En las horas diurnas de los meses cálidos, cada día, con excepción de los sábados, se formaba una continua procesión de ganapanes y carreteros, hormigas humanas abrumadas por su valiosa carga, que circulaban entre la Casa de la India y el muelle de Billingsgate, donde eran cargados y descargados los barcos. Pero incluso en los meses fríos, cuando el tráfico marítimo se reducía casi por completo, siempre había un reguero de gente que entraba y salía de allí, porque la adoración del ídolo más venerado, el beneficio, no diferencia estaciones.

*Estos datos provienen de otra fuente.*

Lemma endless_step k (m : PoiManager unit) s :
  endless_inv k m ->
  exists e m' s',
    iteration UrlLib.urlparse repr str_float order unit validate nat scraper_endless m s
    = Some (e, m', s')
    /\ propagated e = false
    /\ (endless_inv k m' \/ endless_inv (S k) m').
Proof.
  intros (Idom & Ivis & Iq & (ek & Hek & Uek) & Ilog & Icur).
  destruct (iteration UrlLib.urlparse repr str_float order unit validate nat
              scraper_endless m s) as [[[e m'] s']|] eqn:Hstep.
  2: { apply step_empty in Hstep. rewrite Hstep in Hek. destruct Hek. }
  exists e, m', s'. split; [reflexivity|].
  apply step_inv in Hstep. destruct Hstep as (entry & q & Hget & Hurl & Hcase).
  split.
  { unfold propagated. destruct (ev_outcome e); try reflexivity.
    destruct Hcase as (_ & Hrun). unfold scraper_endless in Hrun. simpl in Hrun.
    discriminate. }
  pose proof (get_perm _ _ _ Hget) as Hperm.
  assert (Hentry : In entry (url_queue m)).
  { apply (Permutation_in entry (Permutation_sym Hperm)). now left. }
  assert (Hq : forall x, In x q -> In x (url_queue m)).
  { intros x Hx. apply (Permutation_in x (Permutation_sym Hperm)). now right. }
  destruct (Iq entry Hentry) as (j & Hj & Uj).
  destruct (ev_outcome e) as [| |new|new|] eqn:Hout.
  5: { destruct Hcase as (_ & Hrun). unfold scraper_endless in Hrun. simpl in Hrun.
       discriminate. }
  - destruct Hcase as (Hv & -> & _). left.
    split; [exact Idom|]. split; [exact Ivis|].
    split; [intros x Hx; apply Iq, Hq, Hx|].
    split; [|split; [exact Ilog | exact Icur]].
    exists ek. split; [|exact Uek].
    apply (Permutation_in ek Hperm) in Hek. destruct Hek as [<-|Hek]; [|exact Hek].
    apply Ivis in Hv. destruct Hv as (j' & Hj' & E). rewrite Uek in E.
    apply below_seed_inj in E. lia.
  - destruct Hcase as (_ & Hrun). unfold scraper_endless in Hrun. simpl in Hrun. discriminate.
  - destruct Hcase as (Hnv & m1 & Hrun & Hnew & Hfor).
    unfold scraper_endless in Hrun. simpl in Hrun. injection Hrun as <- <-.
    apply (f_equal fst) in Hfor. simpl in Hfor.
    apply for_each_raises_iff in Hfor. destruct Hfor as (link & Hin & _ & _ & Hparse).
    simpl in Hparse. subst new. apply newly_reported_in_log in Hin; [|exact order_perm].
    simpl in Hin. apply in_app_iff in Hin. destruct Hin as [Hin|[<-|[]]].
    + destruct (Ilog link Hin) as (j' & _ & E). rewrite E, urlparse_below_seed in Hparse.
      discriminate.
    + simpl in Hparse. rewrite Uj, below_seed_next, urlparse_below_seed in Hparse.
      discriminate.
  - destruct Hcase as (Hnv & m1 & m2 & Hrun & Hnew & Hfor & ->).
    unfold scraper_endless in Hrun. simpl in Hrun. injection Hrun as <- <-.
    apply for_each_ok in Hfor. subst m2.
    assert (j = k) as ->.
    { destruct (Nat.eq_dec j k) as [E|E]; [exact E|]. exfalso. apply Hnv. apply Ivis.
      exists j. split; [lia | exact Uj]. }
    rewrite Uj, below_seed_next in *.
    set (p := (below_seed (S k), 1.0%float)) in *.
    set (log1 := (all_links_with_scores m ++ [p])%list) in *.
    assert (Hlog1 : forall l, In l log1 -> exists j, 1 <= j <= S k /\ fst l = below_seed j).
    { intros l Hl. apply in_app_iff in Hl. destruct Hl as [Hl|[<-|[]]].
      - destruct (Ilog l Hl) as (j' & Hj' & E). exists j'. split; [lia | exact E].
      - exists (S k). split; [lia | reflexivity]. }
    assert (Hnewlog : forall l, In l new -> In l log1).
    { intros l Hl. subst new. apply newly_reported_in_log in Hl; [exact Hl | exact order_perm]. }
    right. unfold endless_inv. cbn -[union singleton elem_of below_seed levels].
    split; [exact Idom|].
    split.
    { intros u. rewrite elem_of_union, elem_of_singleton, Ivis. split.
      - intros [->|(j' & Hj' & ->)]; [exists k | exists j']; split; (lia || reflexivity).
      - intros (j' & Hj' & ->). destruct (Nat.eq_dec j' k) as [->|E]; [now left|].
        right. exists j'. split; [lia | reflexivity]. }
    split.
    { intros x Hx. apply in_app_iff in Hx. destruct Hx as [Hx|Hx].
      - destruct (Iq x (Hq x Hx)) as (j' & Hj' & E). exists j'. split; [lia | exact E].
      - apply in_flat_map in Hx. destruct Hx as (l & Hl & Hx).
        apply entries_for_inv in Hx. destruct Hx as (_ & _ & parsed & _ & _ & ->). simpl.
        destruct (Hlog1 l (Hnewlog l Hl)) as (j' & Hj' & E). exists j'. split; [lia | exact E]. }
    split.
    { exists (ScoredURL.mk (below_seed (S k))
                (_calculate_final_score 1.0
                   (depth_score_of (path_depth (levels (S k)))))).
      split; [|reflexivity]. apply in_app_iff. right. apply in_flat_map.
      exists p. split.
      - assert (Hmem : link_mem p (_current_url_links_with_scores m) = false).
        { destruct (link_mem p _) eqn:E; [|reflexivity]. exfalso.
          apply existsb_exists in E. destruct E as (c & Hc & E).
          apply andb_true_iff in E. destruct E as [E _]. apply String.eqb_eq in E.
          simpl in E. destruct (Ilog c (Icur c Hc)) as (j' & Hj' & E').
          rewrite E' in E. apply below_seed_inj in E. lia. }
        destruct (set_difference_complete log1 (_current_url_links_with_scores m) p)
          as (q' & Hq' & Hpq); [apply in_app_iff; right; now left | exact Hmem |].
        assert (q' = p) as ->.
        { assert (Hf : fst q' = below_seed (S k)).
          { destruct Hpq as [->|Hpq]; [reflexivity|].
            apply andb_true_iff in Hpq. destruct Hpq as [E _]. apply String.eqb_eq in E.
            now rewrite <- E. }
          assert (Hin : In q' log1).
          { apply filter_In in Hq'. destruct Hq' as [Hq' _]. now apply py_set_incl. }
          apply in_app_iff in Hin. destruct Hin as [Hin|[<-|[]]]; [|reflexivity].
          destruct (Ilog q' Hin) as (j' & Hj' & E'). rewrite E' in Hf.
          apply below_seed_inj in Hf. lia. }
        subst new. unfold new_links. simpl.
        apply (Permutation_in p (Permutation_sym (order_perm _))). exact Hq'.
      - unfold pushed_for. simpl.
        change (PrimFloat.ltb 1 0.5) with false. cbv beta iota.
        rewrite bool_decide_eq_false_2.
        2: { intros Hv. apply Ivis in Hv. destruct Hv as (j' & Hj' & E).
             apply below_seed_inj in E. lia. }
        rewrite urlparse_below_seed. simpl. rewrite Idom. simpl. now left. }
    split; [exact Hlog1 | exact Hnewlog].
Qed.

Lemma endless_crawl fuel : forall k (m : PoiManager unit) s,
  endless_inv k m ->
  crawl UrlLib.urlparse repr str_float order unit validate nat scraper_endless fuel m s = None.
Proof.
  induction fuel as [|fuel IH]; intros k m s Hinv; [reflexivity|].
  destruct (endless_step k m s Hinv) as (e & m' & s' & Hstep & Hnp & Hinv').
  simpl. rewrite Hstep, Hnp.
  destruct Hinv' as [H|H]; now rewrite (IH _ _ _ H).
Qed.

Lemma endless_start : endless_inv 0 (start seed).
Proof.
  split; [reflexivity|].
  split.
  { intros u. split; [intros H; now apply elem_of_empty in H | intros (j & Hj & _); lia]. }
  split.
  { intros e [<-|[]]. exists 0. split; [lia | reflexivity]. }
  split.
  { eexists. split; [now left | reflexivity]. }
  split; intros l [].
Qed.

(** X18: [process] has no bound on the crawl.  On a site whose every page
    reports, with score 1.0, a link to a page one level below itself, each
    completed page puts a new unvisited URL of the seed's host in the
    frontier, so the queue is never empty at the loop test and [process]
    does not return, in whatever order the sets are enumerated. *)
Theorem X18_process_need_not_return fuel :
  run UrlLib.urlparse repr str_float order unit validate nat scraper_endless
      fuel (manager seed) 0 = None.
Proof. unfold run. apply (endless_crawl fuel 0). exact endless_start. Qed.

End Endless.

(** X18 (witness): the sets enumerated in insertion order. *)
Lemma X18_witness :
  run UrlLib.urlparse repr str_float insertion_order unit validate nat scraper_endless
      50 (manager seed) 0 = None.
Proof. exact (X18_process_need_not_return insertion_order insertion_order_perm 50). Defined.

(** X17 (witness): [process] called again after the crawl of three pages. *)
Lemma X17_witness :
  let es := events_of (run_of insertion_order scraper_three_pages 10 seed) in
  let final := state_after insertion_order scraper_three_pages 4 seed in
  (run UrlLib.urlparse repr str_float insertion_order unit validate nat scraper_three_pages
       10 (manager seed) 0 = Some (Ok tt, es, fst final, snd final)
   /\ base_url (manager seed) ∈ visited_urls (fst final))
  /\ run UrlLib.urlparse repr str_float insertion_order unit validate nat scraper_three_pages
         2 (fst final) (snd final)
     = Some (Ok tt, [mkEvent (base_url (manager seed)) Skipped], fst final, snd final)
  /\ process UrlLib.urlparse repr str_float insertion_order unit validate nat
       scraper_three_pages 2 (fst final) (snd final) = Some (Ok (poi_list (fst final))).
Proof.
  intros es final.
  assert (H1 : run UrlLib.urlparse repr str_float insertion_order unit validate nat
                 scraper_three_pages 10 (manager seed) 0
               = Some (Ok tt, es, fst final, snd final))
    by (vm_compute; reflexivity).
  assert (H2 : base_url (manager seed) ∈ visited_urls (fst final))
    by (apply (bool_decide_eq_true_1 _); vm_compute; reflexivity).
  split; [split; [exact H1 | exact H2]|].
  exact (X17_second_process_only_skips_the_seed UrlLib.urlparse repr str_float insertion_order
           unit validate nat scraper_three_pages 10 (manager seed) 0 es
           (fst final) (snd final) 2 H1 H2 (le_n 2)).
Defined.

Yo conocía relativamente poco los detalles de la Compañía de las Indias Orientales, pero sabía perfectamente una cosa: que Craven House estaba protegida por casi un ejército de hombres cuya misión era no solo proteger el precioso contenido de los almacenes, sino también el interior de la propia Craven House. A diferencia de las demás compañías comerciales -la de África, la de Oriente y, por supuesto, la Compañía de los Mares del Sur, ahora famosas en toda la nación y en el mundo entero-, la Compañía de las Indias Orientales no tenía ya el monopolio de su comercio. Estaba plenamente consolidada y llevaba así cien años o más, frente a unos pocos rivales que eran, además, débiles, pero sus dirigentes tenían importantes razones para mantener sus secretos. Tiene que ser un loco, un hombre muy loco, quien se atreva a desafiar a una de esas compañías. Por rápido y diestro que sea en todas las formas de escalo, cuando un simple hombre se mide con un poder que puede gastar millones de libras con la misma facilidad que yo gasto peniques, puede tener la seguridad de que saldrá derrotado.
Por esta razón había declinado yo la oferta del señor Westerly cuando vino a verme dos semanas antes y me ofreció cuarenta libras (la remuneración había disminuido al haber aumentado los gastos) por realizar una acción que a mí me parecía una locura inimaginable: entrar en Craven House, abrirme paso hasta una de las oficinas del director, y robar de ella unos documentos de vital importancia para la próxima asamblea de propietarios, que era el principal órgano de gobierno de la organización. Como le expliqué al señor Westerly, el riesgo de ser capturado era excesivamente grande, y las consecuencias, demasiado crueles.